Little Egypt can be accessed ten miles west of Bishop on Hwy 168. Turn left at the Bitterbrush campground entrance. Drive one tenth of a mile and make another left onto a short, dirt road that goes down to Bishop Creek. Park above the creek, wade across in low water with old tennis shoes, and walk to the left to the base of the slope. Look for the old road/trail and you are on your way to “walk like and Egyptian.” If the creek is too high to ford, drive back down the highway a couple of miles to the power plant and cross below the intake dam. A small trail goes up from there to the lower part of Little Egypt, where rock climbers often venture.

This is one of those secret spots, intrepid explorer, and you didn’t hear it from me!

One Response to “Little Egypt”

  1. John Williams Says:

    I like most who write have enjoyed my time reading about your travels. I have learned a lot from your articles and now from your website.

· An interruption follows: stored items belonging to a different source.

Definition one_deck : list Card.t :=
  flat_map (fun s => map (fun r => Card.mk s r) ranks) suits.

(** [range(num_decks)] is empty for [num_decks <= 0]. *)
Definition _build_deck (d : t) : t :=
  mk (num_decks d)
     (List.concat (repeat one_deck (Z.to_nat (num_decks d))))
     (entropy d).

Definition randbelow (n : nat) (r : Rng) : nat * Rng :=
  ((r 0%nat mod n)%nat, fun k => r (S k)).

(** [x[i], x[j] = x[j], x[i]] *)
Definition swap {A : Type} (i j : nat) (l : list A) : list A :=
  match l !! i, l !! j with
  | Some a, Some b => <[j:=a]> (<[i:=b]> l)
  | _, _ => l
  end.

(** [for i in reversed(range(1, len(x))): j = randbelow(i + 1); swap],
    with [i] running down from its argument to 1. *)
Fixpoint shuffle_from (i : nat) (l : list Card.t) (r : Rng) : list Card.t * Rng :=
  match i with
  | O => (l, r)
  | S i' =>
      let (j, r') := randbelow (S i) r in
      shuffle_from i' (swap i j l) r'
  end.

Definition shuffle (d : t) : t :=
  let (l, r) := shuffle_from (length (cards d) - 1) (cards d) (entropy d) in
  mk (num_decks d) l r.

Definition draw (d : t) : outcome Card.t * t :=
  let d1 := match cards d with
            | [] => shuffle (_build_deck d)
            | _ :: _ => d
            end in
  match pop (cards d1) with
  | Some (c, rest) => (Ret c, mk (num_decks d1) rest (entropy d1))
  | None => (Raise IndexError, d1)
  end.

Definition len (d : t) : Z := Z.of_nat (length (cards d)).

(** [Deck(num_decks)] with the generator in state [r]. *)
Definition init (n : Z) (r : Rng) : t := shuffle (_build_deck (mk n [] r)).

End Deck.

(** ** Hand *)

Module Hand.

Record t := mk { cards : list Card.t; bet : Z }.

Definition init : t := mk [] 0.

Definition is_ace (c : Card.t) : bool :=
  match Card.rank c with Ace => true | _ => false end.

(** [while value > 21 and aces > 0: value -= 10; aces -= 1] *)
Fixpoint soften (aces : nat) (value : Z) : Z :=
  match aces with
  | O => value
  | S aces' => if 21 <? value then soften aces' (value - 10) else value
  end.

Definition raw (h : t) : Z := sum_Z (map Card.value (cards h)).

Definition aces (h : t) : nat :=
  list_sum (map (fun _ => 1%nat) (List.filter is_ace (cards h))).

Definition value (h : t) : Z := soften (aces h) (raw h).

Definition is_blackjack (h : t) : bool :=
  (length (cards h) =? 2)%nat && (value h =? 21).

Definition is_busted (h : t) : bool := 21 <? value h.

Definition add_card (c : Card.t) (h : t) : t := mk (cards h ++ [c]) (bet h).

Definition clear (h : t) : t := mk [] 0.

Definition str (h : t) : string := String.concat " " (map Card.str (cards h)).

End Hand.

(** ** Player *)

Module Player.

Record t := mk { name : string; bankroll : Z; hand : Hand.t }.

Definition init (n : string) (b : Z) : t := mk n b Hand.init.

Definition place_bet (amount : Z) (p : t) : bool * t :=
  if amount <=? bankroll p then
    (true, mk (name p) (bankroll p - amount) (Hand.mk (Hand.cards (hand p)) amount))
  else (false, p).

Definition reset_hand (p : t) : t :=
  mk (name p) (bankroll p) (Hand.clear (hand p)).

Definition credit (x : Z) (p : t) : t :=
  mk (name p) (bankroll p + x) (hand p).

Definition give (c : Card.t) (p : t) : t :=
  mk (name p) (bankroll p) (Hand.add_card c (hand p)).

End Player.

(** ** BlackjackGame *)

Module BlackjackGame.

Record t := mk {
  deck : Deck.t;
  player : Player.t;
  dealer_hand : Hand.t;
  min_bet : Z;
  max_bet : Z;
  game_state : GameState;
  round_result : option RoundResult
}.

(** [BlackjackGame(num_decks, min_bet, max_bet)]; the player starts with
    bankroll 1000. *)
Definition init (n lo hi : Z) (r : Deck.Rng) : t :=
  mk (Deck.init n r) (Player.init "Player"%string 1000) Hand.init lo hi BETTING None.

(** A method is a function from the object to an outcome and the object
    as the call left it. *)
Definition M (A : Type) : Type := t -> outcome A * t.

Definition ret {A : Type} (a : A) : M A := fun g => (Ret a, g).

Definition bind {A B : Type} (m : M A) (k : A -> M B) : M B :=
  fun g =>
    match m g with
    | (Ret a, g') => k a g'
    | (Raise e, g') => (Raise e, g')
    | (OutOfFuel, g') => (OutOfFuel, g')
    end.

Local Notation "x <- m ;; k" := (bind m (fun x => k))
  (at level 90, m at level 89, right associativity).
Local Notation "m ;;; k" := (bind m (fun _ => k))
  (at level 90, right associativity).

(** Field assignments. *)
Definition set_deck (d : Deck.t) (g : t) : t :=
  mk d (player g) (dealer_hand g) (min_bet g) (max_bet g) (game_state g) (round_result g).

Definition set_player (p : Player.t) (g : t) : t :=
  mk (deck g) p (dealer_hand g) (min_bet g) (max_bet g) (game_state g) (round_result g).

Definition set_dealer_hand (h : Hand.t) (g : t) : t :=
  mk (deck g) (player g) h (min_bet g) (max_bet g) (game_state g) (round_result g).

Definition set_game_state (s : GameState) (g : t) : t :=
  mk (deck g) (player g) (dealer_hand g) (min_bet g) (max_bet g) s (round_result g).

Definition set_round_result (r : option RoundResult) (g : t) : t :=
  mk (deck g) (player g) (dealer_hand g) (min_bet g) (max_bet g) (game_state g) r.

Definition modify (f : t -> t) : M unit := fun g => (Ret tt, f g).

(** [self.deck.draw()] *)
Definition draw : M Card.t :=
  fun g => let (o, d) := Deck.draw (deck g) in (o, set_deck d g).

(** [self.player.hand.add_card(self.deck.draw())] *)
Definition deal_player : M unit :=
  c <- draw ;; modify (fun g => set_player (Player.give c (player g)) g).

(** [self.dealer_hand.add_card(self.deck.draw())] *)
Definition deal_dealer : M unit :=
  c <- draw ;; modify (fun g => set_dealer_hand (Hand.add_card c (dealer_hand g)) g).

(** [self.player.bankroll += x] *)
Definition credit (x : Z) : M unit :=
  modify (fun g => set_player (Player.credit x (player g)) g).

(** [int(bet * 2.5)]: the product truncated toward zero.  The float
    product is exact for every bet below 2^50 in magnitude. *)
Definition int_times_2_5 (bet : Z) : Z := Z.quot (bet * 5) 2.

Definition player_bet (g : t) : Z := Hand.bet (Player.hand (player g)).

Definition _handle_blackjack : M unit :=
  fun g =>
    match Hand.cards (dealer_hand g) with
    | [] => (Raise IndexError, g)
    | up :: _ =>
        ((if 10 <=? Card.value up then
            if (length (Hand.cards (dealer_hand g)) =? 2)%nat
               && (Hand.value (dealer_hand g) =? 21)
            then
              modify (set_round_result (Some TIE)) ;;;
              credit (player_bet g)
            else
              modify (set_round_result (Some BLACKJACK)) ;;;
              credit (int_times_2_5 (player_bet g))
          else
            modify (set_round_result (Some BLACKJACK)) ;;;
            credit (int_times_2_5 (player_bet g))) ;;;
         modify (set_game_state ROUND_OVER)) g
    end.

Definition _start_round : M unit :=
  modify (fun g => set_player (Player.reset_hand (player g)) g) ;;;
  modify (fun g => set_dealer_hand (Hand.clear (dealer_hand g)) g) ;;;
  deal_player ;;;
  deal_dealer ;;;
  deal_player ;;;
  deal_dealer ;;;
  modify (set_game_state PLAYER_TURN) ;;;
  fun g =>
    if Hand.is_blackjack (Player.hand (player g)) then _handle_blackjack g
    else (Ret tt, g).

Definition place_bet (amount : Z) : M bool :=
  fun g =>
    if negb (GameState_eqb (game_state g) BETTING) then (Ret false, g)
    else if (amount <? min_bet g) || (amount >? max_bet g) then (Ret false, g)
    else
      let (ok, p) := Player.place_bet amount (player g) in
      if ok then (_start_round ;;; ret true) (set_player p g)
      else (Ret false, g).

Definition hit : M bool :=
  fun g =>
    if negb (GameState_eqb (game_state g) PLAYER_TURN) then (Ret false, g)
    else
      (deal_player ;;;
       (fun g =>
          if Hand.is_busted (Player.hand (player g)) then
            (modify (set_round_result (Some BUSTED)) ;;;
             modify (set_game_state ROUND_OVER)) g
          else (Ret tt, g)) ;;;
       ret true) g.

Definition _determine_round_result : M unit :=
  fun g =>
    let player_value := Hand.value (Player.hand (player g)) in
    let dealer_value := Hand.value (dealer_hand g) in
    ((if Hand.is_busted (Player.hand (player g)) then
        modify (set_round_result (Some BUSTED))
      else if Hand.is_busted (dealer_hand g) then
        modify (set_round_result (Some VICTORY)) ;;;
        credit (player_bet g * 2)
      else if player_value >? dealer_value then
        modify (set_round_result (Some VICTORY)) ;;;
        credit (player_bet g * 2)
      else if player_value <? dealer_value then
        modify (set_round_result (Some LOSS))
      else
        modify (set_round_result (Some TIE)) ;;;
        credit (player_bet g)) ;;;
     modify (set_game_state ROUND_OVER)) g.

(** [while self.dealer_hand.value < 17: self.dealer_hand.add_card(self.deck.draw())],
    unrolled at most [fuel] times. *)
Fixpoint dealer_loop (fuel : nat) : M unit :=
  fun g =>
    if Hand.value (dealer_hand g) <? 17 then
      match fuel with
      | O => (OutOfFuel, g)
      | S fuel' => (deal_dealer ;;; dealer_loop fuel') g
      end
    else (Ret tt, g).

(** Every card adds at least one to the hard total, so the loop body runs
    at most 17 times ([dealer_loop_total] below). *)
Definition dealer_fuel : nat := 17.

    I have a comment on the the Little Egypt narrative. The markings you found on trees and rocks are not anyones initials. They are land survey corners for an orignal Homestead Enrty Survey (HES 96) and Bearing Trees (BT). THe survey is dated May 19, 1914 by W.H. Friedhoff for the Homesteader Milburn C. Hall. The original legal description patent can be viewed at:

    http://www.glorecords.blm.gov/PatentSearch/Image.asp?PatentDocClassCode=SER&Accession=982798&Format=SmallGIF&Page=1&Index=10&QryID=58306%2E94

    I am a surveyor in Mammoth and the Owens Valley, I have recovered and surveyed a number of properties in the valley with the same markings, trees, rocks, mounds of stone… When I saw the picture of the tree on your blog, I knew right away what it is.

    I too am out and about finding hiding lost away relics of our past. Keep up the good work.